Google point out that the Oracle portfolio set analysed is not a random
portfolio. It is the worldwide 14,000 winnowed down to 1,300 that might be
relevant (i.e., not a randomly selected patent portfolio as represented by the
European PatVal study).

Oracle's rejoinder is that they did not know the answer to how many U.S.-issued
patents Sun had in 2006, but that they selected all those related to Java,
bytecode, or had Mr. Gosling or Mr. Fresko cited as inventor. They only selected
those issued prior to 2006.

That breaks the link with the European PatVal study because most of those
patents would not have been software patents and all of the Oracle patents were
selected (i.e., non-random) from solely software patents). Cockburn cannot
demonstrate that PatVal has any relevance to this specially selected set of
patents. That is particularly true when the ends of the distribution are being
considered.

The fact that the relevance of the PatVal report to the specially selected
Oracle patent set is not explained at all in the expert report renders it
technically valueless. That has nothing to do with the general rules of expert
reports and everything to do with this particular report.

---
Regards
Ian Al
Software Patents: It's the disclosed functions in the patent, stupid!

[ Reply to This | # ]

Oracle v. Google March 2, 2012 Hearing on 3rd Cockburn Report - Transcript ~pj Updated 2Xs
Authored by: Anonymous on Saturday, June 23 2012 @ 07:39 PM EDT

PJ said

If the Groklaw community is making fun of your case, maybe you would be wise to seriously consider if they are right.

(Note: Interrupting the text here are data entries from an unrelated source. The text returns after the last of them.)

Lemma slice_app (s : jstr) a b c :
  a <= b -> b <= c -> slice s a b ++ slice s b c = slice s a c.
Proof.
  intros Hab Hbc. unfold slice.
  replace (c - a) with ((b - a) + (c - b)) by lia.
  rewrite firstn_plus. f_equal.
  rewrite skipn_skipn. now replace (b - a + a) with b by lia.
Qed.

Lemma slice_one (s : jstr) i ch :
  nth_error s i = Some ch -> slice s i (i + 1) = [ch].
Proof.
  intros H. unfold slice. replace (i + 1 - i) with 1 by lia.
  revert s H. induction i as [|i IH]; intros [|x s] H; try discriminate.
  - simpl in *. now injection H as ->.
  - simpl in *. now apply IH.
Qed.

Lemma slice_split (s : jstr) a b (p q : jstr) :
  a <= b -> b <= length s ->
  slice s a b = p ++ q ->
  p = slice s a (a + length p) /\ q = slice s (a + length p) b
  /\ a + length p <= b.
Proof.
  intros Hab Hb H.
  assert (Hlen : length p + length q = b - a).
  { rewrite <- length_app, <- H. now apply slice_length. }
  assert (Hs : slice s a b
               = slice s a (a + length p) ++ slice s (a + length p) b)
    by (symmetry; apply slice_app; lia).
  rewrite Hs in H.
  assert (Hp : length (slice s a (a + length p)) = length p)
    by (rewrite slice_length; lia).
  apply app_eq_app in H as (l & [[H1 H2] | [H1 H2]]).
  - assert (l = []).
    { apply (f_equal (@length _)) in H1. rewrite length_app in H1.
      destruct l; [reflexivity | simpl in H1; lia]. }
    subst l. rewrite app_nil_r in H1. simpl in H2.
    repeat split; [congruence | congruence | lia].
  - assert (l = []).
    { apply (f_equal (@length _)) in H1. rewrite length_app in H1.
      destruct l; [reflexivity | simpl in H1; lia]. }
    subst l. rewrite app_nil_r in H1. simpl in H2.
    repeat split; [congruence | congruence | lia].
Qed.

Lemma charAt_nat (s : jstr) i : charAt s (Z.of_nat i) = nth_error s i.
Proof.
  unfold charAt. destruct (Z.ltb_spec (Z.of_nat i) 0); [lia|].
  now rewrite Nat2Z.id.
Qed.

Lemma charAt_next (s : jstr) i :
  charAt s (Z.of_nat i + 1) = nth_error s (S i).
Proof.
  replace (Z.of_nat i + 1)%Z with (Z.of_nat (S i)) by lia.
  apply charAt_nat.
Qed.

Lemma charAt_prev (s : jstr) i :
  charAt s (Z.of_nat (S i) - 1) = nth_error s i.
Proof.
  replace (Z.of_nat (S i) - 1)%Z with (Z.of_nat i) by lia.
  apply charAt_nat.
Qed.

Section Chains.

Variable str : jstr.

Lemma chain_le lo l hi : chain str lo l hi -> lo <= hi.
Proof.
  revert lo. induction l as [|g l IH]; simpl; intros lo H; [assumption|].
  destruct H as (H1 & (H2 & _) & H3). apply IH in H3. lia.
Qed.

Lemma chain_weaken lo l hi lo' hi' :
  chain str lo l hi -> lo' <= lo -> hi <= hi' -> chain str lo' l hi'.
Proof.
  revert lo lo'. induction l as [|g l IH]; simpl; intros lo lo' H Hlo Hhi.
  - lia.
  - destruct H as (H1 & H2 & H3).
    split; [lia|]. split; [assumption|]. eapply IH; eauto.
Qed.

Lemma chain_app lo a b hi :
  chain str lo (a ++ b) hi <->
  exists mid, chain str lo a mid /\ chain str mid b hi.
Proof.
  revert lo. induction a as [|g a IH]; simpl; intros lo.
  - split.
    + intros H. exists lo. split; [lia | assumption].
    + intros (mid & H1 & H2). eapply chain_weaken; eauto.
  - split.
    + intros (H1 & H2 & H3). apply IH in H3 as (mid & H3 & H4).
      exists mid. tauto.
    + intros (mid & (H1 & H2 & H3) & H4).
      split; [assumption|]. split; [assumption|]. apply IH. eauto.
Qed.

Lemma chain_prefix lo a b hi :
  chain str lo (a ++ b) hi -> chain str lo a hi.
Proof.
  intros H. apply chain_app in H as (mid & H1 & H2).
  eapply chain_weaken; eauto. now apply chain_le in H2.
Qed.

Lemma chain_suffix lo a b hi :
  chain str lo (a ++ b) hi -> chain str lo b hi.
Proof.
  intros H. apply chain_app in H as (mid & H1 & H2).
  eapply chain_weaken; eauto. now apply chain_le in H1.
Qed.

Lemma chain_join lo a mid b hi :
  chain str lo a mid -> chain str mid b hi -> chain str lo (a ++ b) hi.
Proof. intros. apply chain_app. eauto. Qed.

Lemma chain_In lo l hi g :
  chain str lo l hi -> In g l ->
  lo <= from g /\ to g <= hi /\ seg_ok str g.
Proof.
  revert lo. induction l as [|x l IH]; simpl; intros lo H Hin; [contradiction|].
  destruct H as (H1 & H2 & H3). destruct Hin as [<- | Hin].
  - apply chain_le in H3. tauto.
  - destruct (IH _ H3 Hin) as (H4 & H5 & H6). destruct H2 as (H2 & _).
    split; [lia|]. split; assumption.
Qed.

(** In a chain, what comes first ends before what comes later starts. *)
Lemma chain_before lo a b hi x y :
  chain str lo (a ++ b) hi -> In x a -> In y b -> to x <= from y.
Proof.
  intros H Hx Hy. apply chain_app in H as (mid & Ha & Hb).
  destruct (chain_In _ _ _ _ Ha Hx) as (_ & H1 & _).
  destruct (chain_In _ _ _ _ Hb Hy) as (H2 & _). lia.
Qed.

I would go further. If Florian Mueller says you are in with a chance, panic!

[ Reply to This | # ]

What a load of ...
Authored by: Anonymous on Sunday, June 24 2012 @ 03:00 AM EDT
Nonetheless, it cannot be the case that the reasons why the methodology is sound have to be disclosed in the report itself.
Uh, that is for established methodology. Not methodology made up on the spot for the current case.

The judge does a good job of calling the bluff. But he seems exceptional. More often than not, I expect this sort of pseudoscientific babble to pass scrutination, if not by the judge, then by the jury.

[ Reply to This | # ]

Best bit of entertainment all week
Authored by: globularity on Sunday, June 24 2012 @ 05:15 AM EDT
Poor Mr Norton was totally outclassed, I knew where the judge was going and
watching Mr Norton waffle on and arrive back at the same point was hilarious.
Lucky the Judge knew more than a little about statistics, lesser judges would
have swallowed that rubbish.

The funniest bit was when Mr Norton thinking it was smart reduced the sample
size to one, a footgun moment.

---
Windows vista, a marriage between operating system and trojan horse.